Toda proporción guardada, Sonia Rangel acomete en La imagen extática el pensamiento sobre nuestras derivas históricas actuales en relación con la naturaleza en general, y con nuestra naturaleza particular, valga decir, con las potencias del cuerpo, y en relación con el modo como se imaginan en esa forma de arte, exclusivamente moderna, que es el cine. No hay ─todavía─ una filosofía del cine, pero sí hay pensamiento a partir del cine, ya que se trata, como ella misma dice, de “pensar el cine desde el cine.” El cine o, más concretamente, algunas obras cinematográficas esconden en su aparición algunas señales que, al seguirlas, indican un desplazamiento que, al alcanzar su límite, convoca a ser pensado. “Desplazamiento paradójico de la fascinación ante el abismo insondable y silencioso de la vida.”[1]

 

Pensar el cine desde el cine no quiere decir reflexionar aquello que, estando en las imágenes, permanece sin pensar en las películas del caso. Sonia Rangel no cae en la soberbia de creer que la filosofía y sus conceptos vienen a hacer consciente aquello que se les escapa a los creadores cinematográficos. Se aleja de esta actitud soberbia y, al considerar que el cine es “una forma de pensamiento”, se propone una tarea ardua: derivar y variar, enriquecido en sus palabras, aquello que, al estar en las imágenes mismas, la fuerza a pensar. Pensando filosóficamente desde y a través del pensamiento cinematográfico, ella extrae, es decir, saca y forma, tentativas, tanteos, ensayos para referirnos en sus palabras lo que la visión le ha dado a pensar.

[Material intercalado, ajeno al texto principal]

(** X12, at work: page 2 of 120 rows by 50 starts at row 50. *)
Lemma second_page_starts_at_50 :
  _load_data viewer = Some ("t", 50, 50, None, false)
  /\ 50 = page_size viewer
  /\ 0 <= 50
  /\ (0 < total_rows viewer -> 50 < total_rows viewer)
  /\ (total_rows viewer = 0 -> 50 = 0).
Proof.
  split; [ reflexivity | ].
  apply (page_starts_inside_the_table viewer "t" 50 50 None false).
  - reflexivity.
  - intros H. discriminate H.
  - exact viewer_on_a_page.
  - reflexivity.
Defined.

(** X13, at work: the last of 120 rows is on one page, the third. *)
Lemma last_row_is_on_one_page :
  exists page : Z,
    1 <= page <= total_pages viewer
    /\ (page - 1) * page_size viewer <= 119 < page * page_size viewer
    /\ (forall other : Z,
          (other - 1) * page_size viewer <= 119 < other * page_size viewer ->
          other = page).
Proof.
  apply (pages_cover_every_row viewer 119).
  - reflexivity.
  - split; [ intros H; discriminate H | reflexivity ].
Defined.

(** X14, at work on page 2 of 3. *)
Lemma second_page_next_and_previous :
  _on_prev_page (_on_next_page viewer) = viewer
  /\ _on_next_page (_on_prev_page viewer) = viewer.
Proof.
  destruct (next_and_previous_undo viewer viewer_on_a_page) as [Hn Hp].
  split; [ apply Hn | apply Hp ]; reflexivity.
Defined.

(** X15, at work: three clicks on the header of [name]. *)
Lemma name_header_clicked_thrice :
  table_name viewer = Some "t"
  /\ (let once := _on_header_clicked viewer "name" in
      let twice := _on_header_clicked once "name" in
      current_page once = 1
      /\ order_by once = Some "name"
      /\ order_by twice = Some "name"
      /\ order_desc twice = negb (order_desc once)
      /\ _on_header_clicked twice "name" = once).
Proof.
  split; [ reflexivity | ].
  apply (header_clicks_alternate viewer "t" "name").
  - reflexivity.
  - intros H. discriminate H.
Defined.

End ViewerRuns.

Section RegistryRuns.
Import MiniSqlite Samples.

(** X17, at work: [MDB] registered, a file [old.Mdb] created. *)
Lemma mdb_registered_then_created :
  registry_key "MDB" = ".mdb"
  /\ ConnectorFactory.is_supported
       (ConnectorFactory.register_connector ConnectorFactory._connectors
          "MDB" ConnectorFactory.SQLiteConnector_class) "/data/old.Mdb"
     = true
  /\ ConnectorFactory.create_connector env
       (ConnectorFactory.register_connector ConnectorFactory._connectors
          "MDB" ConnectorFactory.SQLiteConnector_class) "/data/old.Mdb"
     = Returned (ConnectorFactory.instantiate env
                   ConnectorFactory.SQLiteConnector_class).
Proof.
  split; [ reflexivity | ].
  apply (register_then_create env ConnectorFactory._connectors "MDB"
           "/data/old.Mdb" ConnectorFactory.SQLiteConnector_class).
  reflexivity.
Defined.

(** X18, at work: [MDB] registered, the sample file as before. *)
Lemma mdb_registered_keeps_db :
  ConnectorFactory.getitem with_mdb ".db"
  = ConnectorFactory.getitem ConnectorFactory._connectors ".db"
  /\ ConnectorFactory.is_supported with_mdb "/data/sample.db"
     = ConnectorFactory.is_supported ConnectorFactory._connectors
         "/data/sample.db".
Proof.
  apply (register_keeps_other_extensions ConnectorFactory._connectors "MDB"
           "/data/sample.db" ConnectorFactory.SQLiteConnector_class).
  vm_compute. intros H. discriminate H.
Defined.

(** X19, at work on the registry with [MDB] registered. *)
Lemma registry_with_mdb_is_normal :
  ConnectorFactory.get_supported_extensions with_mdb
  = [".db"; ".sqlite"; ".sqlite3"; ".mdb"]
  /\ NoDup (ConnectorFactory.get_supported_extensions with_mdb)
  /\ (forall e, In e (ConnectorFactory.get_supported_extensions with_mdb) ->
                Py.lower e = e /\ Py.startswith e "." = true)
  /\ (forall extension c,
        ConnectorFactory.get_supported_extensions
          (ConnectorFactory.register_connector with_mdb extension c)
        = if Py.str_in (registry_key extension)
               (ConnectorFactory.get_supported_extensions with_mdb)
          then ConnectorFactory.get_supported_extensions with_mdb
          else (ConnectorFactory.get_supported_extensions with_mdb
                ++ [registry_key extension])%list).
Proof.
  split; [ reflexivity | ].
  apply (registry_keys_are_normal with_mdb).
  apply ConnectorFactory.reachable_register, ConnectorFactory.reachable_seed.
Defined.

End RegistryRuns.

Section HistoryReadRuns.
Import QueryHistoryDB SampleHistory.

(** X25, at work on the sample history of two records. *)
Lemma sample_history_is_complete :
  List.length (get_history None (-1) (Some "/data/sample.db") two) = 2%nat
  /\ (forall r,
        In r (get_history None (-1) (Some "/data/sample.db") two) <->
        exists x, In x (query_history two)
                  /\ r = to_record x
                  /\ admits (Some "/data/sample.db") r = true)
  /\ List.length (get_history None (-1) (Some "/data/sample.db") two)
     = List.length
         (filter (fun x => admits (Some "/data/sample.db") (to_record x))
            (query_history two))
  /\ get_history None (-1) (Some "") two = get_history None (-1) None two.
Proof.
  split; [ reflexivity | ].
  apply (get_history_without_limit_is_complete (-1)
           (Some "/data/sample.db") two).
  reflexivity.
Defined.

(** X26, at work: record 1 deleted from the sample history. *)
Lemma sample_deletion_shows :
  map QueryRecord.id
    (get_history None (-1) None (snd (delete_record None 1 two)))
  = [Some 2]
  /\ (forall r,
        In r (get_history None (-1) None (snd (delete_record None 1 two))) <->
        In r (get_history None (-1) None two)
        /\ QueryRecord.id r <> Some 1)
  /\ get_history None (-1) None (snd (clear_history None two)) = []
  /\ search_history None "select" (-1) (snd (clear_history None two)) = [].
Proof.
  split; [ reflexivity | ].
  apply (deletions_show_in_history two 1 (-1) None None "select").
  reflexivity.
Defined.

End HistoryReadRuns.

Lo que la ha forzado a pensar, ella lo expresa como una experiencia y como un ejercicio de la libertad.

 

Un buen recurso para señalar el ejercicio de la libertad es recluirnos en las cuevas. Sonia Rangel sugiere acertadamente un símil entre las cuevas donde, a decir de Bataille, nació el arte, y las salas de cine. En ambos casos se plasman formas en donde el ser humano se confronta consigo mismo y con la naturaleza, a la vez que se levanta creando su propio mundo. Los creadores de las pinturas de la cueva de Lascaux son nuestros semejantes. “Toda génesis supone aquello que la precede, y si en algún punto el día nace de la noche, la luz que proviene de Lascaux pertenece a la aurora de la especie humana. Es con certeza y por primera vez del «hombre de Lascaux» que podemos decir que, habiendo producido una obra de arte, nos asemejaba y que, con toda evidencia, era nuestro semejante.”[2] Expresar y, a la vez, crear el misterio de nuestra estancia en el mundo bajo formas que alojan tanto la inquietud como la seguridad, es un rasgo que, perfilándose en una pluralidad de detalles, nunca cierra, sino que siempre mantiene abierta su propia extrañeza. Los que pintaron las paredes de las cuevas en el pasado remoto y los que, en la modernidad reciente, filman, son eslabones semejantes.

 

Ahora bien, entre la cueva del origen del arte y la sala cinematográfica, está la caverna de Platón, donde también se habla de seres semejantes a nosotros. Vuélvase a leer el inicio de la alegoría más célebre de la filosofía, teniendo en cuenta que se puede tratar del fenómeno originario del cine.

 

Represéntate hombres en una morada subterránea en forma de caverna, que tiene la entrada abierta, en toda su extensión, a la luz. En ella están desde niños con las piernas y el cuello encadenados, de modo que deben permanecer allí y mirar solo delante de ellos, porque las cadenas les impiden girar en derredor la cabeza. Más arriba y más lejos se halla la luz de un fuego que brilla detrás de ellos; y entre el fuego y los prisioneros hay un camino más alto, junto al cual imagínate un tabique construido de lado a lado, como el biombo que los titiriteros levantan delante del público para mostrar, por encima del biombo, los muñecos.

 

─Me lo imagino.

─Imagínate ahora que, del otro lado del tabique, pasan sombras que llevan toda clase de utensilios y figurillas de hombres y otros animales, hechos en piedra y madera y de diversas clases; y entre los que pasan unos hablan y otros callan.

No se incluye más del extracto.